%%
(* ===== verification/ExportRecovery.v ===== *)
(** * Durable export ownership

    Models [src/pkg/evpn/export_recovery.go]: [ExportRecovery] keeps, in the
    ownership journal, the receipts of the routes it advertised.  [Recover]
    reconciles the durable receipts and an unresolved intent with one attested
    observation of the speaker, [Add] and [Delete] write an intent before they
    touch the speaker and commit the receipt only after a readback.

    A Go slice whose nil-ness is observable ([reflect.DeepEqual] on the
    receipts) is an [option (list _)]. *)

From S2P Require Import Prelude GoStd Journal Type2 Reconciler.

(** ** Data *)

Record exportReceipt := {
  er_Owned : OwnedType2Route;
  er_NLRI : string;
  er_Attributes : list string;
  er_Incarnation : string;
}.

Record exportRecoveryState := {
  es_Version : Z;
  es_Incarnation : string;
  es_Receipts : option (list exportReceipt);
}.

Record exportIntent := {
  ei_Incarnation : string;
  ei_Route : exportReceipt;
}.

#[export] Instance exportReceipt_eq_dec : EqDecision exportReceipt.
Proof. solve_decision. Defined.
#[export] Instance exportRecoveryState_eq_dec : EqDecision exportRecoveryState.
Proof. solve_decision. Defined.
#[export] Instance exportIntent_eq_dec : EqDecision exportIntent.
Proof. solve_decision. Defined.

(** The elements of [r.state.Receipts]. *)
Definition es_receipts (s : exportRecoveryState) : list exportReceipt := default [] (es_Receipts s).

(** [append(s, x)] *)
Definition slice_append {A} (s : option (list A)) (x : A) : option (list A) := Some (default [] s ++ [x]).

(** [VerifiedSpeaker] *)
Record VerifiedSpeaker (W : Type) := {
  speaker_Check : M W unit;
  speaker_Incarnation : M W string;
}.
Arguments speaker_Check {W} _.
Arguments speaker_Incarnation {W} _.

Record ExportRecovery {BT : BgpTypes} (W : Type) := {
  x_journal : Journal;
  x_state : exportRecoveryState;
  x_source : Type2RIBSource W;
  x_applier : Type2RouteApplier W;
  x_speaker : VerifiedSpeaker W;
  x_fault : option (string -> result unit);
}.
Arguments x_journal {BT W} _.
Arguments x_state {BT W} _.
Arguments x_source {BT W} _.
Arguments x_applier {BT W} _.
Arguments x_speaker {BT W} _.
Arguments x_fault {BT W} _.

Record ExportRecoveryConfig := {
  rc_StateDirectory : string;
  rc_Domain : Domain;
}.

Section data.
Context {BT : BgpTypes} {W : Type}.
Definition set_journal (j : Journal) (r : ExportRecovery W) : ExportRecovery W :=
  {| x_journal := j; x_state := x_state r; x_source := x_source r; x_applier := x_applier r;
     x_speaker := x_speaker r; x_fault := x_fault r |}.
Definition set_state (s : exportRecoveryState) (r : ExportRecovery W) : ExportRecovery W :=
  {| x_journal := x_journal r; x_state := s; x_source := x_source r; x_applier := x_applier r;
     x_speaker := x_speaker r; x_fault := x_fault r |}.

(** Call the journal the recovery owns. *)
Definition on_journal {A} (m : M (Journal * W) A) : M (ExportRecovery W * W) A :=
  fun s => let '(j, w, a) := m (x_journal s.1, s.2) in ((set_journal j s.1, w), a).
End data.

Section recovery.
Context {BT : BgpTypes} {BL : BgpLib} {UL : UuidLib}.

(** [decodeExportRecord] *)
Definition decodeExportRecord {A} `{!Json A} (data : string) : result A :=
  match json_Decode data with
  | None => Err (Errorf "json")
  | Some (a, rest) =>
      if forallb json_space (chars rest) then Ok a else Err (Errorf "expected one exporter record")
  end.

(** [durableExportRoute] *)
Definition durableExportRoute (endpoint : LocalEndpoint) (incarnation id : string)
    : result exportReceipt :=
  let? route := BuildType2Route endpoint in
  let? nlri := NLRI_Serialize (t_NLRI route) in
  let? attributes := rfold (fun acc attribute => let? v := Attr_Serialize attribute in Ok (acc ++ [v]))
                           [] (t_PathAttributes route) in
  Ok {| er_Owned := {| o_Endpoint := cloneLocalEndpoint endpoint; o_PathUUID := id |};
        er_NLRI := nlri; er_Attributes := attributes; er_Incarnation := incarnation |}.

(** [sameExportPayload] *)
Definition sameExportPayload (a b : exportReceipt) : bool :=
  bool_decide (er_NLRI a = er_NLRI b) && bool_decide (er_Attributes a = er_Attributes b).

(** One receipt in the loop of [validate]: [keys] are the wire routes seen,
    [ids] the UUIDs seen. *)
Definition validate_step (incarnation : string) (seen : gset string * gset string)
    (receipt : exportReceipt) : result (gset string * gset string) :=
  match uuid_Parse (o_PathUUID (er_Owned receipt)) with
  | None => Err (Errorf "invalid or duplicate UUID/incarnation receipt")
  | Some id =>
  if bool_decide (id = uuid_Nil) || bool_decide (uuid_String id ∈ seen.2)
     || negb (bool_decide (er_Incarnation receipt = incarnation))
  then Err (Errorf "invalid or duplicate UUID/incarnation receipt")
  else match durableExportRoute (o_Endpoint (er_Owned receipt)) (er_Incarnation receipt)
                                (o_PathUUID (er_Owned receipt)) with
  | Err _ => Err (Errorf "receipt payload differs from recorded endpoint")
  | Ok want =>
  if negb (sameExportPayload want receipt)
  then Err (Errorf "receipt payload differs from recorded endpoint")
  else if bool_decide (er_NLRI receipt ∈ seen.1) then Err (Errorf "duplicate wire-route receipt")
  else Ok ({[er_NLRI receipt]} ∪ seen.1, {[uuid_String id]} ∪ seen.2)
  end end.

(** [ExportRecovery.validate] *)
Definition validate (s : exportRecoveryState) : result unit :=
  if negb (es_Version s =? 1)
     || bool_decide (es_Incarnation s = ""%string) && negb (bool_decide (length (es_receipts s) = 0%nat))
  then Err (Errorf "incompatible exporter schema/incarnation")
  else let? _ := rfold (validate_step (es_Incarnation s)) (∅, ∅) (es_receipts s) in Ok tt.

(** [matchingExportPaths] *)
Definition matching_path (receipt : exportReceipt) (path : Type2RIBPath) : bool :=
  match p_NLRI path with
  | Some n => match NLRI_Serialize n with
              | Ok value => p_Local path && bool_decide (value = er_NLRI receipt)
              | Err _ => false
              end
  | None => false
  end.
Definition matchingExportPaths (paths : list Type2RIBPath) (receipt : exportReceipt)
    : list Type2RIBPath := List.filter (matching_path receipt) paths.

(** [withoutExportReceipt]: the result is never nil. *)
Definition withoutExportReceipt (receipts : option (list exportReceipt)) (id : string)
    : option (list exportReceipt) :=
  Some (List.filter (fun r => negb (bool_decide (o_PathUUID (er_Owned r) = id))) (default [] receipts)).

(** [ExportRecovery.receipts] *)
Definition receipts (s : exportRecoveryState) : list OwnedType2Route :=
  sort_by o_PathUUID (er_Owned <$> es_receipts s).

(** The readback tests of one retained path. *)
Definition path_confirms (found : list Type2RIBPath) (ep : LocalEndpoint) (id : string) : bool :=
  match found with
  | [p] => ribPathMatchesEndpoint p ep
           && (bool_decide (p_PathUUID p = ""%string) || bool_decide (p_PathUUID p = id))
  | _ => false
  end.

Section world.
Context {W : Type} {PX : Posix W} {SH : Sha256} {JR : Json record} {JE : Json envelope}.
Context {JS : Json exportRecoveryState} {JI : Json exportIntent}.
Notation XM := (M (ExportRecovery W * W)).

(** [OpenExportRecovery] *)
Definition OpenExportRecovery (cfg : ExportRecoveryConfig) (source : option (Type2RIBSource W))
    (applier : option (Type2RouteApplier W)) (speaker : option (VerifiedSpeaker W))
    : M W (ExportRecovery W) :=
  match source, applier, speaker with
  | Some source, Some applier, Some speaker =>
      let! j := Open (rc_StateDirectory cfg) (rc_Domain cfg) true in
      fun w =>
        let '((j, w), snap) := Snapshot (j, w) in
        let zero := {| es_Version := 0; es_Incarnation := ""; es_Receipts := None |} in
        let fresh := {| es_Version := 1; es_Incarnation := ""; es_Receipts := None |} in
        let '(state, pending, err) :=
          match snap with
          | Err e => (zero, None, Some e)
          | Ok (data, pending) =>
              if negb (bool_decide (data = "null"%string)) then
                match decodeExportRecord data with
                | Err e => (zero, pending, Some e)
                | Ok s => (s, pending, to_error (validate s))
                end
              else match pending with
                   | None => (fresh, pending, None)
                   | Some i => if bool_decide (i_Operation i = "export-checkpoint"%string)
                               then (fresh, pending, None) else (zero, pending, None)
                   end
          end in
        if negb (bool_decide (err = None)) || ((es_Version state =? 0) && bool_decide (is_Some pending))
        then let '((_, w), c) := Close (j, w) in
             (w, Err (match errors_Join (Some (ErrBlocked "invalid exporter state")) (to_error c) with
                      | Some e => e | None => ErrBlocked "invalid exporter state" end))
        else (w, Ok {| x_journal := j; x_state := state; x_source := source; x_applier := applier;
                       x_speaker := speaker; x_fault := None |})
  | _, _, _ => fail (ErrBlocked "exporter recovery requires attested speaker, RIB and applier")
  end.

(** The validation of every RIB path that ends [observation]. *)
Definition check_paths (paths : list Type2RIBPath) : result unit :=
  rfold (fun _ path => match p_NLRI path with
                       | None => Err (ErrBlocked "nil RIB NLRI")
                       | Some n => match NLRI_Serialize n with
                                   | Err _ => Err (ErrBlocked "invalid RIB NLRI")
                                   | Ok _ => Ok tt
                                   end
                       end) tt paths.

(** [ExportRecovery.observation] *)
Definition observation : XM (string * list Type2RIBPath) :=
  let! r := gets fst in
  do! wrap (fun _ => ErrBlocked "provider attestation") (on_snd (speaker_Check (x_speaker r))) in
  let! before := wrap (fun _ => ErrBlocked "missing speaker incarnation")
                      (on_snd (speaker_Incarnation (x_speaker r))) in
  if bool_decide (before = ""%string) then fail (ErrBlocked "missing speaker incarnation") else
  let! paths := wrap (fun _ => ErrBlocked "incomplete/unavailable RIB")
                     (on_snd (source_Snapshot (x_source r))) in
  do! wrap (fun _ => ErrBlocked "speaker changed during RIB read") (on_snd (speaker_Check (x_speaker r))) in
  let! after := wrap (fun _ => ErrBlocked "RIB incarnation changed")
                     (on_snd (speaker_Incarnation (x_speaker r))) in
  if negb (bool_decide (before = after)) then fail (ErrBlocked "RIB incarnation changed") else
  do! lift (check_paths paths) in
  ret (before, paths).

(** One receipt in the first loop of [Recover]. *)
Definition retain_step (current : string) (paths : list Type2RIBPath)
    (acc : option (list exportReceipt)) (receipt : exportReceipt)
    : result (option (list exportReceipt)) :=
  let found := matchingExportPaths paths receipt in
  if bool_decide (length found = 0%nat) then Ok acc
  else if negb (bool_decide (current = er_Incarnation receipt))
          || negb (path_confirms found (o_Endpoint (er_Owned receipt)) (o_PathUUID (er_Owned receipt)))
  then Err (ErrBlocked "retained old or conflicting path; no adoption")
  else Ok (slice_append acc receipt).

Definition next_state (current : string) (rs : option (list exportReceipt)) : exportRecoveryState :=
  {| es_Version := 1; es_Incarnation := current; es_Receipts := rs |}.

(** The "export-delete" branch of [Recover]: finish an interrupted withdrawal. *)
Definition recover_delete (current : string) (paths : list Type2RIBPath) (intent : exportIntent)
    (next : exportRecoveryState) : XM exportRecoveryState :=
  let! r := gets fst in
  let route := ei_Route intent in
  if negb (existsb (fun receipt =>
        bool_decide (o_PathUUID (er_Owned receipt) = o_PathUUID (er_Owned route))
        && sameExportPayload receipt route) (es_receipts (x_state r)))
  then fail (ErrBlocked "deletion intent has no durable UUID receipt") else
  do! (if negb (bool_decide (length (matchingExportPaths paths route) = 0%nat)) then
         if negb (bool_decide (current = ei_Incarnation intent))
         then fail (ErrBlocked "withdrawal cannot cross incarnations") else
         do! wrap (fun _ => ErrBlocked "exact pending UUID withdrawal")
                  (on_snd (applier_Delete (x_applier r) (er_Owned route))) in
         let! (verified, observed) := wrap (fun _ => ErrBlocked "pending withdrawal absence unverified")
                                           observation in
         if negb (bool_decide (verified = current))
            || negb (bool_decide (length (matchingExportPaths observed route) = 0%nat))
         then fail (ErrBlocked "pending withdrawal absence unverified") else ret tt
       else ret tt) in
  ret (next_state (es_Incarnation next)
                  (withoutExportReceipt (es_Receipts next) (o_PathUUID (er_Owned route)))).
%%
● **What needs to be done**: Start with the line above that contains "M (Journal *" and stop after the line that contains "(** [decodeExportRecord] *)". Output those lines exactly, and only those.

● **Reply to the task**:
Definition on_journal {A} (m : M (Journal * W) A) : M (ExportRecovery W * W) A :=
  fun s => let '(j, w, a) := m (x_journal s.1, s.2) in ((set_journal j s.1, w), a).
End data.

Section recovery.
Context {BT : BgpTypes} {BL : BgpLib} {UL : UuidLib}.

(** [decodeExportRecord] *)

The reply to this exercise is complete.